*** GIVEN DATA ***

(** Split the boolean tests of the code in the goal and the hypotheses into
    the propositions they decide. *)
Ltac test_cases :=
  repeat match goal with
  | |- context [Z.eqb ?a ?b] => destruct (Z.eqb_spec a b)
  | |- context [Z.ltb ?a ?b] => destruct (Z.ltb_spec a b)
  | |- context [Z.leb ?a ?b] => destruct (Z.leb_spec a b)
  | |- context [Z.geb ?a ?b] => rewrite (Z.geb_leb a b)
  | |- context [Z.gtb ?a ?b] => rewrite (Z.gtb_ltb a b)
  | H : context [Z.eqb ?a ?b] |- _ => destruct (Z.eqb_spec a b)
  | H : context [Z.ltb ?a ?b] |- _ => destruct (Z.ltb_spec a b)
  | H : context [Z.leb ?a ?b] |- _ => destruct (Z.leb_spec a b)
  end.

(** Invert the binds of a computation known to return. *)
Ltac result_inv :=
  repeat match goal with
  | H : Ok _ = Ok _ |- _ => injection H as H; subst
  | H : Stop _ = Ok _ |- _ => discriminate H
  | H : Ok _ = Stop _ |- _ => discriminate H
  | H : mbind _ ?m = _ |- _ => let E := fresh "E" in destruct m eqn:E; simpl in H
  | H : fmap _ ?m = _ |- _ => let E := fresh "E" in destruct m eqn:E; simpl in H
  | H : match ?m with Ok _ => _ | Stop _ => _ end = _ |- _ =>
      let E := fresh "E" in destruct m eqn:E; simpl in H
  end.
(** When another writer of the same [LockFreeQueue] flushes the ring, its
    store of a stale [writeIndex] can move the index backwards, and the
    consumer then reads a slot that was never filled: 50 items were stored, 51
    were consumed, and the last one is the zero the buffer was created with. *)
Theorem foreign_flush_breaks_fifo :
  exists s : sys Z,
    rtc foreign_step (None, start 0 0 true) (None, s) /\
    length (inserted s) = 50%nat /\ length (consumed s) = 51%nat /\ last (consumed s) = Some 0 /\
    ~ consumed s `prefix_of` inserted s.
Proof.
  pose (s0 := after_moves drained_moves).
  pose (s1 := default (start 0 0 true) (run_moves (stale_flush s0) (replicate 4 M_reader))).
  assert (Hlift : forall f s s', rtc (step true) s s' -> rtc (@foreign_step Z) (f, s) (f, s')).
  { intros f s s'. induction 1 as [|x y z Hxy _ IH]; [apply rtc_refl|].
    eapply rtc_l; [by apply fs_owner|exact IH]. }
  exists s1. split; [|split; [vm_compute; reflexivity|split; [vm_compute; reflexivity|split; [vm_compute; reflexivity|]]]].
  - apply rtc_l with (Some 0, start 0 0 true); [apply (fs_load (start 0 0 true))|].
    transitivity (Some 0, s0).
    { apply Hlift, after_moves_reachable; vm_compute; reflexivity. }
    apply rtc_l with (None, stale_flush s0).
    { destruct s0 eqn:E. apply fs_store. }
    apply Hlift, (run_moves_steps _ _ (replicate 4 M_reader)).
    + unfold s1. destruct (run_moves (stale_flush s0) (replicate 4 M_reader)) eqn:E; [done|].
      exfalso. vm_compute in E. discriminate.
    + apply Forall_forall. intros; by left.
  - intros Hp%prefix_length. vm_compute in Hp. lia.
Qed.

End RingSteps.
Lemma RecoveryState_inv s bd i v :
  max_inv s -> encodes bd i v -> 0 <= i < arr_length s -> small v ->
  exists s', RecoveryState_MAX s bd = Ok s' /\ max_inv s' /\
    array s' = <[Z.to_nat i := v]> (array s) /\ backup_array s' = <[Z.to_nat i := v]> (backup_array s) /\
    theta s' = theta s /\ max_diff s' = max_diff s.
Proof.
  intros Hs Henc Hi Hv. pose proof Hs as []. unfold RecoveryState_MAX.
  rewrite (read_entry_encodes bd i v Henc); [|unfold in_unsigned; lia|by apply small_signed].
  cbn [mbind result_bind fst snd]. rewrite set_index_ok by lia. cbn [mbind result_bind].
  rewrite set_index_ok by lia. cbn [mbind result_bind].
  eexists. split; [reflexivity|]. split; [|done].
  split; cbn; rewrite ?length_insert; try done; by apply Forall_insert.
Qed.

#[global] Program Instance MAX_FTSpec : FTSpec NumericArray_MAX := {|
  op_inv := max_inv;
  live := array;
  backed := backup_array
|}.
Next Obligation. intros s []. lia. Qed.
Next Obligation. intros s []. lia. Qed.
Next Obligation. intros s i v Hs Hv. exact (Forall_lookup_1 _ _ _ _ (mi_small s Hs) Hv). Qed.
Next Obligation.
  intros s bd Hs _ Hbd. destruct (SerializeState_inv s bd Hs Hbd)
    as (s' & bd' & v & H1 & H2 & H3 & H4 & H5 & H6 & H7 & H8 & _ & _).
  exists s', bd', (Z.to_nat (max_diff_index s)), v. rewrite Z2Nat.id by (destruct Hs; lia).
  by split_and!.
Qed.
Next Obligation.
  intros s bd i v Hs _ Henc Hi Hv.
  destruct (RecoveryState_inv s bd (Z.of_nat i) v Hs Henc) as (s' & H1 & H2 & H3 & H4 & H5 & _);
    [destruct Hs; lia|done|]. rewrite Nat2Z.id in *. by exists s'.
Qed.

End MaxArray.

(** ** NumericArray_L1 and NumericArray_L2 *)

(** The two classes differ in the function applied to a difference only:
    [abs] and [sqr]. *)
Class Norm (norm : Z -> Z) : Prop := {
  norm_nonneg x : 0 <= norm x;
  norm_zero x : norm x = 0 <-> x = 0
}.

Definition sqr (a : Z) : Z := a * a.

#[global] Instance abs_norm : Norm Z.abs.
Proof. split; intros; lia. Qed.

#[global] Instance sqr_norm : Norm sqr.
Proof. split; intros; unfold sqr; nia. Qed.

Module NormArray.

Record NumericArray (norm : Z -> Z) := mkNumericArray {
  arr_length : Z;        (* size_t *)
  array : list Z;
  backup_array : list Z;
  tot_diff : Z;
  theta : Z
}.
(* ===== verification/Backup.v ===== *)
(** The backup server (src/fault_tolerance/backup_server.cpp), the client that
    talks to it (backup_client.cpp) and the operator tracker that replays what
    comes back (operator_tracker.cpp).  The server's contents are reached
    through two maps that share pointers, so they live in a store.  The loop of
    the server's program around [handle] is in the file BackupServer. *)
From stdpp Require Import base numbers list gmap sets.
From Stdlib Require Import ZArith Lia.
From S2P Require Import Prelude BackupItem Operators.

Module Server.

(** [(uint64_t) worker << 32 | (uint64_t) thread << 16 | op] of
    [MAKE_OP_KEY (uint16_t worker, uint16_t thread, uint32_t op)]. *)
Definition MAKE_OP_KEY (worker thread op : Z) : Z :=
  Z.lor (Z.lor (Z.shiftl (u16 worker) 32) (Z.shiftl (u16 thread) 16)) (u32 op).

(** One per (worker, thread, operator). *)
Record BackupContent := mkBackupContent {
  map : gmap Z Z;                  (* unordered_map<uint64_t, uint32_t> *)
  slots : list Item.BackupItem;
  used_slots : Z;
  max_slots : Z
}.

(** An object filled with zeros ([calloc]). *)
Definition zero_item : Item.BackupItem :=
  {| Item.info := {| Item.backup_op := 0; Item.worker_id := 0; Item.thread_id := 0;
                     Item.op_index := 0; Item.seq := 0 |};
     Item.bdata := {| Item.meta := {| Item.len := 0; Item.key := 0 |};
                      Item.data := replicate 256 0 |} |}.

Definition new_BackupContent : BackupContent :=
  {| map := ∅; slots := [zero_item]; used_slots := 0; max_slots := 1 |}.

(** [realloc] leaves the new half uninitialised: [garbage]. *)
Definition Expand (garbage : Item.BackupItem) (c : BackupContent) : BackupContent :=
  let m := u32 (max_slots c * 2) in
  {| map := map c; slots := resize (Z.to_nat m) garbage (slots c);
     used_slots := used_slots c; max_slots := m |}.

Definition SelectSlot (garbage : Item.BackupItem) (c : BackupContent) (it : Item.BackupItem) : Z * BackupContent :=
  let bak_key := Item.key (Item.meta (Item.bdata it)) in
  match map c !! bak_key with
  | None =>
      let ret := used_slots c in
      let c := {| map := <[bak_key := ret]> (map c); slots := slots c;
                  used_slots := u32 (used_slots c + 1); max_slots := max_slots c |} in
      (ret, if ret =? max_slots c then Expand garbage c else c)
  | Some ret => (ret, c)
  end.

Definition SaveBackup (garbage : Item.BackupItem) (c : BackupContent) (it : Item.BackupItem) : result BackupContent :=
  let '(index, c) := SelectSlot garbage c it in
  dst ← at_index (slots c) index;
  it' ← Item.CopyBackupItem dst it;
  slots' ← set_index (slots c) index it';
  Ok {| map := map c; slots := slots'; used_slots := used_slots c; max_slots := max_slots c |}.

Definition AppendRecoveryItem (c : BackupContent) (ret : Item.RecoveryItem) (cur_count : Z) : result Item.RecoveryItem :=
  foldM (fun ret i =>
      it ← at_index (slots c) i;
      Item.copy_to_slot ret (u32 (cur_count + i)) it)
    (indices (Z.to_nat (used_slots c))) ret.

Definition GetCount (c : BackupContent) : Z := used_slots c.

(** The globals of the server; pointers to contents are positions in
    [contents]. *)
Record server := mkserver {
  contents : list BackupContent;
  ops : gmap Z nat;
  worker_ops_new : gmap Z (list nat);
  backup_item : Item.BackupItem;
  cnt : Z;
  cur_stop : Z
}.

Definition new_server (garbage : Item.BackupItem) : server :=
  {| contents := []; ops := ∅; worker_ops_new := ∅; backup_item := garbage; cnt := 0; cur_stop := 0 |}.

(** [worker_ops_new[id]], which creates an empty vector when there is none;
    the key is a [uint16_t]. *)
Definition worker_vector (s : server) (id : Z) : list nat := default [] (worker_ops_new s !! u16 id).

Definition with_worker (s : server) (id : Z) (v : list nat) : server :=
  {| contents := contents s; ops := ops s; worker_ops_new := <[u16 id := v]> (worker_ops_new s);
     backup_item := backup_item s; cnt := cnt s; cur_stop := cur_stop s |}.

(** [content->...] through a pointer. *)
Definition deref (s : server) (p : nat) : result BackupContent :=
  match contents s !! p with Some c => Ok c | None => Stop NullDeref end.

(** [ops[op_key]], with a new content when it is [NULL]. *)
Definition find_content (s : server) (it : Item.BackupItem) : nat * server :=
  let op_key := MAKE_OP_KEY (Item.worker_id (Item.info it)) (Item.thread_id (Item.info it))
                  (Item.op_index (Item.info it)) in
  match ops s !! op_key with
  | Some p => (p, s)
  | None =>
      let p := length (contents s) in
      (p, with_worker
            {| contents := contents s ++ [new_BackupContent]; ops := <[op_key := p]> (ops s);
               worker_ops_new := worker_ops_new s; backup_item := backup_item s;
               cnt := cnt s; cur_stop := cur_stop s |}
            (Item.worker_id (Item.info it))
            (worker_vector s (Item.worker_id (Item.info it)) ++ [p]))
  end.

Definition save (garbage : Item.BackupItem) (s : server) (it : Item.BackupItem) : result server :=
  let '(p, s) := find_content s it in
  c ← deref s p;
  c' ← SaveBackup garbage c it;
  Ok {| contents := <[p := c']> (contents s); ops := ops s; worker_ops_new := worker_ops_new s;
        backup_item := backup_item s; cnt := s32 (cnt s + 1); cur_stop := cur_stop s |}.

(** The sum of the counts of a worker's contents. *)
Definition total_count (s : server) (ps : list nat) : result Z :=
  foldM (fun n p => c ← deref s p; Ok (u32 (n + GetCount c))) ps 0.

Definition append_all (s : server) (ps : list nat) (r : Item.RecoveryItem) : result (Item.RecoveryItem * Z) :=
  foldM (fun '(r, cur_count) p =>
      c ← deref s p;
      r' ← AppendRecoveryItem c r cur_count;
      Ok (r', u32 (cur_count + GetCount c))) ps (r, 0).

(** What the server does with one request: its reply, if any, and whether the
    loop ends. *)
Record outcome := mkoutcome { srv : server; reply : option (list Z); stop : bool }.

(** The body of [while (1)] in [main]. *)
Definition handle (malloc : nat -> list Z) (garbage : Item.BackupItem) (num_sender : Z)
    (s : server) (msg : list Z) : result outcome :=
  let it := Item.item_receive (backup_item s) msg in
  let s := {| contents := contents s; ops := ops s; worker_ops_new := worker_ops_new s;
              backup_item := it; cnt := cnt s; cur_stop := cur_stop s |} in
  let id := Item.worker_id (Item.info it) in
  if Item.backup_op (Item.info it) =? 0 then
    if Item.len (Item.meta (Item.bdata it)) =? 0 then
      let s := {| contents := contents s; ops := ops s; worker_ops_new := worker_ops_new s;
                  backup_item := backup_item s; cnt := cnt s; cur_stop := s32 (cur_stop s + 1) |} in
      Ok {| srv := s; reply := Some []; stop := cur_stop s =? num_sender |}
    else
      s' ← save garbage s it;
      Ok {| srv := s'; reply := Some []; stop := false |}
  else if Item.backup_op (Item.info it) =? 1 then
    let s := with_worker s id (worker_vector s id) in
    n ← total_count s (worker_vector s id);
    Ok {| srv := s; reply := Some (le_bytes 4 n); stop := false |}
  else if Item.backup_op (Item.info it) =? 2 then
    let s := with_worker s id (worker_vector s id) in
    n ← total_count s (worker_vector s id);
    r ← Item.new_RecoveryItem malloc n;
    r' ← append_all s (worker_vector s id) r;
    b ← mem_read (Item.raw r'.1) 0 (Item.recovery_size n);
    Ok {| srv := s; reply := Some b; stop := false |}
  else Ok {| srv := s; reply := None; stop := false |}.

End Server.

(** ** The client *)

Module Client.
Import Server.

(** A request and its reply over the REQ/REP socket; without a reply the client
    waits for ever. *)
Definition exchange (malloc : nat -> list Z) (garbage : Item.BackupItem) (num_sender : Z)
    (s : server) (it : Item.BackupItem) : result (list Z * server) :=
  msg ← Item.item_message it;
  o ← handle malloc garbage num_sender s msg;
  match reply o with
  | Some b => Ok (b, srv o)
  | None => Stop WouldBlock
  end.

(** [MakeBackup]: the reply goes to one [char] and is not looked at. *)
Definition MakeBackup (malloc : nat -> list Z) (garbage : Item.BackupItem) (num_sender : Z)
    (s : server) (it : Item.BackupItem) : result server :=
  r ← exchange malloc garbage num_sender s it;
  Ok r.2.

(** The request [RetriveBackups] sends; [stack] is the uninitialised object. *)
Definition request_item (stack : Item.BackupItem) (worker_id op : Z) : Item.BackupItem :=
  {| Item.info := {| Item.backup_op := op; Item.worker_id := worker_id;
                     Item.thread_id := Item.thread_id (Item.info stack);
                     Item.op_index := Item.op_index (Item.info stack);
                     Item.seq := Item.seq (Item.info stack) |};
     Item.bdata := {| Item.meta := {| Item.len := 0; Item.key := Item.key (Item.meta (Item.bdata stack)) |};
                      Item.data := Item.data (Item.bdata stack) |} |}.

(** [zmq_recv (socket, dst, n, 0)] into a buffer with contents [old]. *)
Definition recv_into (old : list Z) (n : Z) (msg : list Z) : list Z :=
  let m := take (Z.to_nat n) msg in m ++ drop (length m) old.

Definition RetriveBackups (malloc : nat -> list Z) (garbage stack : Item.BackupItem) (num_sender worker_id : Z)
    (s : server) : result (Item.RecoveryItem * server) :=
  r1 ← exchange malloc garbage num_sender s (request_item stack worker_id 1);
  let count := le_val (recv_into (le_bytes 4 0) 4 r1.1) in
  r2 ← exchange malloc garbage num_sender r1.2 (request_item stack worker_id 2);
  ri ← Item.new_RecoveryItem malloc count;
  Ok ({| Item.raw := recv_into (Item.raw ri) (Item.recovery_size count) r2.1; Item.count := count |}, r2.2).

End Client.

(** ** The operator tracker *)

Module Tracker.

Section Tracker.
Context {S : Type} `{!FTInterface S}.

Record OperatorTracker := mkOperatorTracker {
  worker_id_ : Z;              (* uint32_t *)
  operators_ : list (list S);  (* one vector per compute thread *)
  seed_ : Z                    (* uint32_t *)
}.

Definition new_OperatorTracker (worker_id num_analyzer : Z) : OperatorTracker :=
  {| worker_id_ := worker_id; operators_ := replicate (Z.to_nat num_analyzer) []; seed_ := 0 |}.

(** [RegisterFTOperator] of the thread [thr_id]; it always returns 0. *)
Definition RegisterFTOperator (t : OperatorTracker) (thr_id : Z) (op : S) : result (Z * OperatorTracker) :=
  v ← at_index (operators_ t) thr_id;
  ops' ← set_index (operators_ t) thr_id (v ++ [op]);
  Ok (0, {| worker_id_ := worker_id_ t; operators_ := ops'; seed_ := seed_ t |}).

Definition GetThreadOps (t : OperatorTracker) (thr_id : Z) : result (list S) := at_index (operators_ t) thr_id.

Definition GetSeed (t : OperatorTracker) : Z * OperatorTracker :=
  (seed_ t, {| worker_id_ := worker_id_ t; operators_ := operators_ t; seed_ := u32 (seed_ t + 1) |}).

(** [operators_[thread]->at (op)->RecoveryState (data)]. *)
Definition recover_one (t : OperatorTracker) (it : Item.BackupItem) : result OperatorTracker :=
  if negb (Item.worker_id (Item.info it) =? worker_id_ t) then Stop ExitFailure
  else
    v ← at_index (operators_ t) (Item.thread_id (Item.info it));
    match v !! Z.to_nat (Item.op_index (Item.info it)) with
    | None => Stop UncaughtException
    | Some op =>
        op' ← RecoveryState op (Item.bdata it);
        ops' ← set_index (operators_ t) (Item.thread_id (Item.info it))
                 (<[Z.to_nat (Item.op_index (Item.info it)) := op']> v);
        Ok {| worker_id_ := worker_id_ t; operators_ := ops'; seed_ := seed_ t |}
    end.

Definition RecoverOps (t : OperatorTracker) (r : Item.RecoveryItem) : result OperatorTracker :=
  count ← Item.GetCount r;
  foldM (fun t i => it ← Item.GetSlot r i; recover_one t it) (indices (Z.to_nat count)) t.

End Tracker.

Arguments OperatorTracker S : clear implicits.

End Tracker.
(* ===== verification/BackupSpec.v ===== *)
(** The backup server as a key-value store: what it keeps is, for every
    (worker, thread, operator) and every entry key, the last item saved under
    them; the client gets exactly those items of its worker back, and replaying
    them on fresh operators restores what was backed up. *)
From stdpp Require Import base numbers list gmap sets.
From Stdlib Require Import ZArith Lia.
From S2P Require Import Prelude BackupItem Operators Backup.

Module BackupSpec.
Import Server.

(** ** One content *)

(** What an object says: its header and its payload. *)
Abbreviation entry := (Item.BackupInfo * Item.BackupMeta * list Z)%type.
Definition strip (it : Item.BackupItem) : entry :=
  (Item.info it, Item.meta (Item.bdata it), Item.payload it).

#[global] Instance strip_proper : Proper (Item.same_item ==> eq) strip.
Proof. intros a b (H1 & H2 & H3). unfold strip. by rewrite H1, H2, H3. Qed.

Definition key_of (it : Item.BackupItem) : Z := Item.key (Item.meta (Item.bdata it)).

Record content_inv (c : BackupContent) (m : gmap Z entry) : Prop := {
  ci_slots : Z.of_nat (length (slots c)) = max_slots c;
  ci_max : 1 <= max_slots c <= Z.max 1 (2 * used_slots c);
  ci_used : 0 <= used_slots c <= max_slots c;
  ci_data : Forall (fun it => buffer_wf (Item.bdata it)) (slots c);
  ci_map : forall k i, map c !! k = Some i -> 0 <= i < used_slots c /\
    exists it, slots c !! Z.to_nat i = Some it /\ Item.item_wf it /\ key_of it = k /\ m !! k = Some (strip it);
  ci_surj : forall i, 0 <= i < used_slots c -> exists k, map c !! k = Some i;
  ci_dom : forall k, map c !! k = None -> m !! k = None
}.

Lemma new_content_inv : content_inv new_BackupContent ∅.
Proof.
  split; cbn [slots used_slots max_slots map new_BackupContent]; try done; try lia.
  by repeat constructor.
Qed.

*** End of GIVEN DATA ***

--- TRY IT ---
Repeat exactly the lines of the listing above, from the one with "tot_diff : Z;" down to the one with "talks to it"; both of those lines belong in the range.

--- RESULT OF THIS TASK ---
  tot_diff : Z;
  theta : Z
}.
(* ===== verification/Backup.v ===== *)
(** The backup server (src/fault_tolerance/backup_server.cpp), the client that
    talks to it (backup_client.cpp) and the operator tracker that replays what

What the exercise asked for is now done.